Di kampus, Surya pernah diamanahkan menjadi Gubernur Pemerintahan Mahasiswa FEB USU dan Kordinator Pemerintaham Mahasiswa se-Universitas Sumatera Utara. Selain aktif dalam organisasi, Surya juga merupakan salah satu penerima beasiswa Rumah Kepemimpinan angkatan VI. Banyak manfaat yang didapat selama ia tinggal di Rumah Kepemimpinan (RK).

“Di RK, kita dituntut untuk jadi mahasiswa ideal. Di sana, konsep kepemimpinan dan keberanian untuk memimpin itu semakin kuat. Kepemimpinan itu bukan semata-mata kamu dapat posisi apa di struktur tertentu, tapi perubahan positif apa yang bisa kamu bawa di tempat itu”, terangnya.

Bermanfaat Bersama FIM
Setelah semua amanah di organisasi kampus selesai, pemuda yang memiliki kelebihan dalam berkomunikasi dan mengorganisir ini kemudian berhasil terpilih menjadi Delegasi Forum Indonesia Muda 19 tahun 2017 di Jakarta.

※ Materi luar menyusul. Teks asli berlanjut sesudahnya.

(** * IT-Workflow-Chatbot: triage, classification and automation rules

  A shallow embedding of the request-triage and automation-decision core
  of the chatbot: the intent detector, the access-risk helper of the HTTP
  server, the background agent service (access scan and SLA sweep), the
  ticket service it writes through, the base agent's [execute] wrapper and
  the agent triage router with its analytics log.

  Conventions used throughout:
  - JavaScript strings are [string]s of 8-bit characters; [toLowerCase],
    [trim] and the regular-expression flag [i] act on the ASCII range.
  - JavaScript numbers that the code only adds, multiplies, divides and
    compares are exact rationals ([Q]); on the constants of the intent table
    and of the router the comparisons come out as in double precision.
    Millisecond clocks are [Z]. An integer column read into JavaScript is
    the nearest double ([js_number]).
  - SQL rows are records, a table is the list of its rows, and
    [UPDATE ... WHERE id = ?] rewrites every row carrying that id. *)

From Stdlib Require Import String Ascii List ZArith QArith Lia Bool.
From Stdlib Require Import Permutation Sorted Lqa Qround DecimalString.
From stdpp Require Import gmap strings.

Import ListNotations.
Local Open Scope string_scope.
Local Open Scope bool_scope.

Forum Indonesia Muda (FIM) merupakan sebuah forum independen yang beranggotakan pemuda dan mahasiswa dari berbagai aktivitas, universitas maupun lembaga kepemudaan, dari seluruh Indonesia; dengan cita-cita bersama membangun bangsa dengan semangat kontribusi bersama. Forum ini dibuat sebagai sarana peningkatan kompetensi pemuda dan mahasiswa dalam rangka menyiapkan pemimpin masa depan dan wadah silaturahmi untuk membangun kontribusi bersama.

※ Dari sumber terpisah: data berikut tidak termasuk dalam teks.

(** * Hedera wallet snap: the facades

    A shallow embedding of the five facade classes of the snap
    (CreateTopicFacade, AssociateTokensFacade, StakeHbarFacade,
    UpdateTokenFeeScheduleFacade and AtomicSwapFacade) together with the
    properties their description states about them.

    - JavaScript numbers are IEEE-754 binary64 values, represented by
      [spec_float] with the operations of [SpecFloat] at precision 53.
    - A JavaScript string is represented by its UTF-8 encoding, one byte
      per character of the Rocq string.
    - [Record<string, number>] objects and the nested [accountState] object
      are finite maps with string keys.
    - An [async] method is a program of the monad [prog]: a tree of calls to
      the collaborators (SDK client factory, commands, dialogs, mirror node,
      persisted state), each of which may return or throw, with [try_catch]
      for the [try { } catch { }] blocks.  Running a program against an
      environment yields the outcome and the trace of the calls made. *)

From Stdlib Require Import ZArith Bool List Lia Ascii.
From Stdlib Require Import Floats.SpecFloat.
From stdpp Require Import base option list gmap strings pretty.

Awal Agustus 2018, Surya Terpilih dan diamanahkan sebagai Koordinator Forum Indonesia Muda Regional Sumatera Utara (FIM Sumut) untuk satu periode ke depan.

FIM Sumut berupaya untuk melakukan gerakan sosial dan pembentukan karakater kepemudaan secara kongkrit kepada masyarakat Sumut. Salah satu programnya adalah Rumah Cakrawala di Desa Perbaji, Gunung Sinabung, Kabupaten Karo sebagai sarana untuk mendidik dan membentuk karakter anak-anak sekitar, sekaligus difungsikan sebagai perpustakaan dan rumah semua relawan yang membantu warga dalam menghadapi bencana.

Selain itu, terdapat Rumah Langit di Kabupaten Simalungun sebagai media pendidikan dan pembentukan karakter anak-anak di sana.

FIM Sumut juga menjaring relawan melalui pelatihan Generasi Cakrawala sebagai wadah bersama pemuda dan atau mahasiswa yang peduli terhadap permasalahan kepemudaan dan sosial yang kemudian bersama melakukan aksi kongkrit pada masyarakat.

“Tahun 2019 insyaallah menjadi awal mula FIM Sumut menghadirkan pelatihan Generasi Cakrawala tidak hanya di kota Medan, melainkan juga di 33 kabupaten/kota di provinsi Sumatera Utara”, tandas pemuda dengan motto hidup “hidup untuk menghidupkan” ini.

Bagaimana, Sobat Positif? Apakah kamu tertarik untuk menjadi aktif dan inspiratif seperti Surya?